Queerbait will be a nice change of pace for me because it will be the first time that I’ve gotten to edit a book and stories that I’m not the creator of. I’ve been in talks with some great great great talent to do all kinds of stories for the series. Some action, some drama, some comedy, even some horror, but all with a LGBT theme and available to all ages. Right now, the plan is to do Queerbait quarterly, though that may change depending on the amount of submissions and the response from readers.
Your comic books feature a lot of gay characters and themes, but they’re not exclusively “gay” stories. Is it your intention to make your work more marketable by appealing to a broader audience, or are there creative reasons for your non-exclusivity?
I really just like telling stories that I would also like to read and quite often I don’t even realize a character is gay or straight until after I’ve started writing a script or working more with the character. With Goth Queen, it was instinctive for her to be in a heterosexual relationship because of the inspiration for the story, which is partly the mythos of Frankenstein and partly the music and lyrics of Nine Inch Nails. However, a sub-story actually grew after the book was released and the gargoyles started to become like the favorite characters of the readers. I started to think how these four gargoyles would relate to each other and around each other since they can’t speak, and each of them actually presented their personalities to me just through the way that I subconsciously drew them. Daemond, the one that stands the highest on the book’s cover, is their unofficial leader. Slither, the lowest on the cover with the reptillian look, is the most dangerous of the group. Battibat, the one with batwings, and Tryann, the one with the broken arm, became a couple because they were often drawn near each other, almost like they were protecting each other and also had a certain chemistry visually. It just so happens they were both male, therefore they’re gay. Being gay doesn’t make or break them, but it’s certainly a nice addition.
Do you feel that being openly gay has helped or hurt your career in comic books?
Oh, it has definitely helped! There was a time where I seriously couldn’t find the place to get my foot in the door. But being gay is actually what helped me find my way into the industry. And that way is Prism Comics. Without them I wouldn’t have had nearly as many opportunities in such a short period of time and I’ll always be thankful to them for that.
You’ve mostly worked on your own Carabosse Comics projects so far, but now you seem to be getting into some collaborative work as well. What are some of the other projects you’re working on?

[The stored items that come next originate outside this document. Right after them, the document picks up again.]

(* ===== verification/StudioFacts.v ===== *)
(** * What the editor's warnings mean *)

From S2P Require Import Prelude GoText TextFacts Cond CondSyntax Profile Policy Library LibraryFacts PolicyFacts Route Scenario Layers.
From S2P Require Import Evidence Journal Identity Decide Merge Bundle Machine Studio.

(** ** Conditions that do not read a tag or a check *)

Section reads.
Context `{Unicode} `{Regexp}.

Lemma walk_items (P : condNode → Prop) items : (∀ m, m ∈ concat (List.map walk_node items) → P m) →
  Forall (λ n, ∀ m, m ∈ walk_node n → P m) items.
Proof.
  intros Hm. apply Forall_forall. intros n Hn m Hin. apply Hm. apply list_elem_of_In, in_concat. exists (walk_node n).
  split; apply list_elem_of_In; [|done]. by apply (list_elem_of_fmap_2 walk_node).
Qed.

(** Two subjects every leaf of a condition reads alike. *)
Lemma eval_leaves s s' n : (∀ m, m ∈ walk_node n → match m with andNode _ | orNode _ | notNode _ => True | _ => eval s m = eval s' m end) →
  eval s n = eval s' n.
Proof.
  induction n as [items IH|items IH|item IH| | | | | |] using condNode_nested_ind; intros Hm;
    try (exact (Hm _ (list_elem_of_here _ _))).
  1,2: cbn; f_equal; assert (Hi := walk_items _ items (λ m Hin, Hm m (list_elem_of_further _ _ _ Hin))); clear Hm;
    induction IH as [|n items Hn _ IHl]; [done|]; apply Forall_cons in Hi as [Hi His]; cbn; f_equal; auto.
  cbn. f_equal. apply IH. intros m Hin. apply Hm. by right.
Qed.

Lemma elem_of_tags_read conds t : t ∈ tags_read conds ↔ ∃ c, c ∈ conds ∧ tagNode t ∈ walk c.
Proof.
  unfold tags_read. rewrite elem_of_list_to_set, list_elem_of_omap. split.
  - intros (n & Hn & Ht). destruct n; try done. injection Ht as ->. apply list_elem_of_bind in Hn as (c & Hn & Hc). by exists c.
  - intros (c & Hc & Ht). exists (tagNode t). split; [|done]. apply list_elem_of_bind. by exists c.
Qed.

Lemma elem_of_used_checks conds id : id ∈ used_checks conds ↔ ∃ c pass, c ∈ conds ∧ checkNode id pass ∈ walk c.
Proof.
  unfold used_checks. rewrite elem_of_list_to_set, list_elem_of_omap. split.
  - intros (n & Hn & Ht). destruct n as [| | | | |check pass| | |]; try done. injection Ht as ->. apply list_elem_of_bind in Hn as (c & Hn & Hc). by exists c, pass.
  - intros (c & pass & Hc & Ht). exists (checkNode id pass). split; [|done]. apply list_elem_of_bind. by exists c.
Qed.

Lemma Test_tag c t s tags : tagNode t ∉ walk c → (∀ t', t' ≠ t → t' ∈ tags ↔ t' ∈ sj_Tags s) →
  Test c {| s with sj_Tags := tags |} = Test c s.
Proof.
  destruct c as [c|]; [|done]. cbn. intros Ht Hs. apply eval_leaves. intros m Hm. destruct m as [| | | |t'| | | |]; try done.
  cbn. f_equal. apply bool_decide_ext, Hs. intros ->. done.
Qed.

Lemma Test_check c id s checks : (∀ pass, checkNode id pass ∉ walk c) → (∀ id', id' ≠ id → checks !! id' = sj_Checks s !! id') →
  Test c {| s with sj_Checks := checks |} = Test c s.
Proof.
  destruct c as [c|]; [|done]. cbn. intros Ht Hs. apply eval_leaves. intros m Hm. destruct m as [| | | | |id' pass| | |]; try done.
  cbn. unfold checkNode_eval. cbn. rewrite Hs; [done|]. intros ->. by eapply Ht.
Qed.
End reads.

(** ** Unused tags and checks *)

Section unused.
Context `{Unicode} `{Regexp} `{Url} `{PublicSuffix} `{IpText} `{RangeOrder} `{Netip}.
Context `{Yaml} `{YamlTree} `{ErrorText}.

Definition has_code (code : string) (i : Issue) : Prop := is_Code i = code.

Lemma tier_issues text tiers : ∀ seen n i, i ∈ repeated_tiers text seen n tiers → has_code "tier.unreachable" i.
Proof.
  induction tiers as [|t ts IH]; intros seen n i; cbn; [by intros ?%elem_of_nil|].
  case_match; [|apply IH]. intros [->|Hi]%elem_of_cons; [done | by eapply IH].
Qed.

Lemma elem_of_unused profile policy text i : i ∈ unusedWarnings profile policy text ↔
  (∃ t, i = unused_tag text t ∧ is_Some (pr_Tags profile !! t) ∧ ∀ c, c ∈ all_conds policy → tagNode t ∉ walk c) ∨
  (∃ id, i = unused_check text id ∧ is_Some (pr_Checks profile !! id) ∧ ∀ c pass, c ∈ all_conds policy → checkNode id pass ∉ walk c) ∨
  i ∈ repeated_tiers text ∅ 0 (pr_Prefer profile).
Proof.
  unfold unusedWarnings. rewrite !elem_of_app, !list_elem_of_fmap.
  setoid_rewrite list_elem_of_filter. setoid_rewrite elem_of_sorted_keys. setoid_rewrite elem_of_tags_read. setoid_rewrite elem_of_used_checks.
  split; (intros [Hi|[Hi|Hi]]; [left|right; left|by right; right]); naive_solver.
Qed.

(** The warnings of a lint beside the one that asks for leave. *)
Lemma lintIn_warnings lib id text binding out p : lintIn lib id text binding = (out, Some p) →
  ∃ profile lib', lr_Profile out = Some profile ∧ Compile lib' id binding = Ok p ∧
    ∀ i, i ∈ lr_Warnings out ↔ has_code "profile.consent" i ∧ i ∈ lr_Warnings out ∨ i ∈ unusedWarnings profile p text.
Proof.
  unfold lintIn. destruct (ParseProfile text) as [profile|]; [|done]. set (draft := withDraft lib id profile).
  destruct (compile_draft draft id binding text) as [ws r] eqn:Ec. destruct r as [q|]; [|done]. intros [= <- ->].
  assert (Forall (has_code "profile.consent") ws ∧ ∃ lib', Compile lib' id binding = Ok p) as [Hw [lib' Hl]].
  { unfold compile_draft in Ec. destruct (Compile draft id binding) as [q|e] eqn:E1; [(injection Ec as <- <-; split; [done | by eexists])|].
    destruct (as_consent e) as [[pid hosts]|] eqn:Ea; [|done]. injection Ec as <- Ec. split; [|by eexists].
    constructor; [|done]. unfold has_code, issueOf. cbn. rewrite Ea. by destruct (as_path e). }
  exists profile, lib'. split_and!; [done..|]. intros i. cbn [lr_Warnings]. rewrite Forall_forall in Hw. rewrite elem_of_app. naive_solver.
Qed.

Lemma unused_tag_inj text t t' : unused_tag text t = unused_tag text t' → t = t'.
Proof. intros E. pose proof (f_equal is_Args E) as Ha. by injection Ha. Qed.
Lemma unused_check_inj text t t' : unused_check text t = unused_check text t' → t = t'.
Proof. intros E. pose proof (f_equal is_Args E) as Ha. by injection Ha. Qed.

Lemma not_tier text tiers i code : code ≠ "tier.unreachable"%string → has_code code i → i ∉ repeated_tiers text ∅ 0 tiers.
Proof. intros Hne Hc Hi%tier_issues. unfold has_code in *. congruence. Qed.

Lemma in_policies c p q : q ∈ policies p → c ∈ policy_conds q → c ∈ all_conds p.
Proof. intros Hq Hc. unfold all_conds. apply elem_of_app. right. apply list_elem_of_bind. by exists q. Qed.

Lemma unread_check_ids lib id binding p check : Compile lib id binding = Ok p →
  (∀ c pass, c ∈ all_conds p → checkNode check pass ∉ walk c) → Forall (λ q, check ∉ pl_CheckIDs q) (policies p).
Proof.
  intros Hc Hno. apply Compile_parts in Hc as (chain & _ & _ & _ & Hm). apply Forall_forall. intros q Hq.
  rewrite Forall_forall in Hm. destruct (Hm q Hq) as (profile & q' & Hcp & -> & _).
  assert (Hin : ∀ c, c ∈ policy_conds q' → c ∈ all_conds p).
  { intros c Hin. apply (in_policies c p _ Hq). exact Hin. }
  unfold compileProfile in Hcp. cbn zeta in Hcp.
  apply result_bind_Ok in Hcp as (tags & _ & Hcp). apply result_bind_Ok in Hcp as (inc & _ & Hcp).
  apply result_bind_Ok in Hcp as (exc & _ & Hcp). apply result_bind_Ok in Hcp as (tiers & _ & Hcp).
  apply result_bind_Ok in Hcp as (net & _ & Hcp). injection Hcp as <-. cbn [pl_CheckIDs]. unfold sorted_strings.
  rewrite elem_of_sort_stable, elem_of_elements, elem_of_used_checks. intros (c & pass & Hc & Hw).
  apply (Hno c pass); [|done]. apply Hin. unfold policy_conds. cbn. set_solver.
Qed.

(** What the lint calls unused is not used. It reports a tag, or a check,
    exactly when the document declares it and no condition of the policy reads
    it, on any network kind. Then giving or taking the tag changes the value
    of no condition, whatever the server; no outcome of the check does; and
    no policy runs the check. *)
Theorem unused_means_unused lib id text binding out p : lintIn lib id text binding = (out, Some p) →
  ∃ profile, lr_Profile out = Some profile ∧
  (∀ t, unused_tag text t ∈ lr_Warnings out ↔ is_Some (pr_Tags profile !! t) ∧ ∀ c, c ∈ all_conds p → tagNode t ∉ walk c) ∧
  (∀ check, unused_check text check ∈ lr_Warnings out ↔
     is_Some (pr_Checks profile !! check) ∧ ∀ c pass, c ∈ all_conds p → checkNode check pass ∉ walk c) ∧
  (∀ t, unused_tag text t ∈ lr_Warnings out → ∀ c s tags, c ∈ all_conds p → (∀ t', t' ≠ t → t' ∈ tags ↔ t' ∈ sj_Tags s) →
     Test c {| s with sj_Tags := tags |} = Test c s) ∧
  (∀ check, unused_check text check ∈ lr_Warnings out → Forall (λ q, check ∉ pl_CheckIDs q) (policies p) ∧
     ∀ c s checks, c ∈ all_conds p → (∀ id', id' ≠ check → checks !! id' = sj_Checks s !! id') →
     Test c {| s with sj_Checks := checks |} = Test c s).
Proof.
  intros Hl. destruct (lintIn_warnings lib id text binding out p Hl) as (profile & lib' & Hp & Hc & Hw). exists profile. split; [done|].
  assert (Htag : ∀ t, unused_tag text t ∈ lr_Warnings out ↔ is_Some (pr_Tags profile !! t) ∧ ∀ c, c ∈ all_conds p → tagNode t ∉ walk c).
  { intros t. rewrite Hw, elem_of_unused. split.
    - intros [[E _]|[(t' & E & Ht)|[(? & E & _)|E]]]; [done | by apply unused_tag_inj in E as -> | done|].
      by apply (not_tier _ _ _ "tag.unused") in E.
    - intros Ht. right. left. by exists t. }
  assert (Hcheck : ∀ check, unused_check text check ∈ lr_Warnings out ↔
     is_Some (pr_Checks profile !! check) ∧ ∀ c pass, c ∈ all_conds p → checkNode check pass ∉ walk c).
  { intros check. rewrite Hw, elem_of_unused. split.
    - intros [[E _]|[(? & E & _)|[(t' & E & Ht)|E]]]; [done | done | by apply unused_check_inj in E as ->|].
      by apply (not_tier _ _ _ "check.unused") in E.
    - intros Ht. right. right. left. by exists check. }
  split_and!; [done..| |].
  - intros t [_ Ht]%Htag c s tags Hin. apply Test_tag, Ht, Hin.
  - intros check [_ Ht]%Hcheck. split; [by apply (unread_check_ids lib' id binding)|].
    intros c s checks Hin. apply Test_check. intros pass. by apply Ht.
Qed.
End unused.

One of my favorite projects thus far was working with Tim Fish on his web anthology Young Bottoms in Love. Through that, I got to color some stories by lots of great talents including Justin Hall, Bill Roundy and Charles “Zan” Christensen. Right now I’m doing some colors for an upcoming Pride High issue written by Tommy Roddy and hopefully I’ll get to do more work with both Tim and Tommy in the future. There are a few of other creators I’d love to work with at some point too. Collaborating is fun.
Besides comic books, what are some other ventures you’re interested in?
Well, I’m actually more trained in film and video than I am in comics. So when I’m creating comics, for me it’s like doing extensive storyboarding. I probably won’t feel finished with my work until it’s been turned into a big budget film, ha ha. I also love to write prose, so I’d like to publish a series of short stories that I’ve written at some point as well.
What is your long-term game plan for your career and your goals for Carabosse Comics?
As long as I can keep telling stories and have an outlet for my imagination, I’ll be happy. And, Carabosse Comics definitely provides that for me. I have many ideas I’d like to get out on paper, and then on film, so I don’t see myself slowing down anytime soon.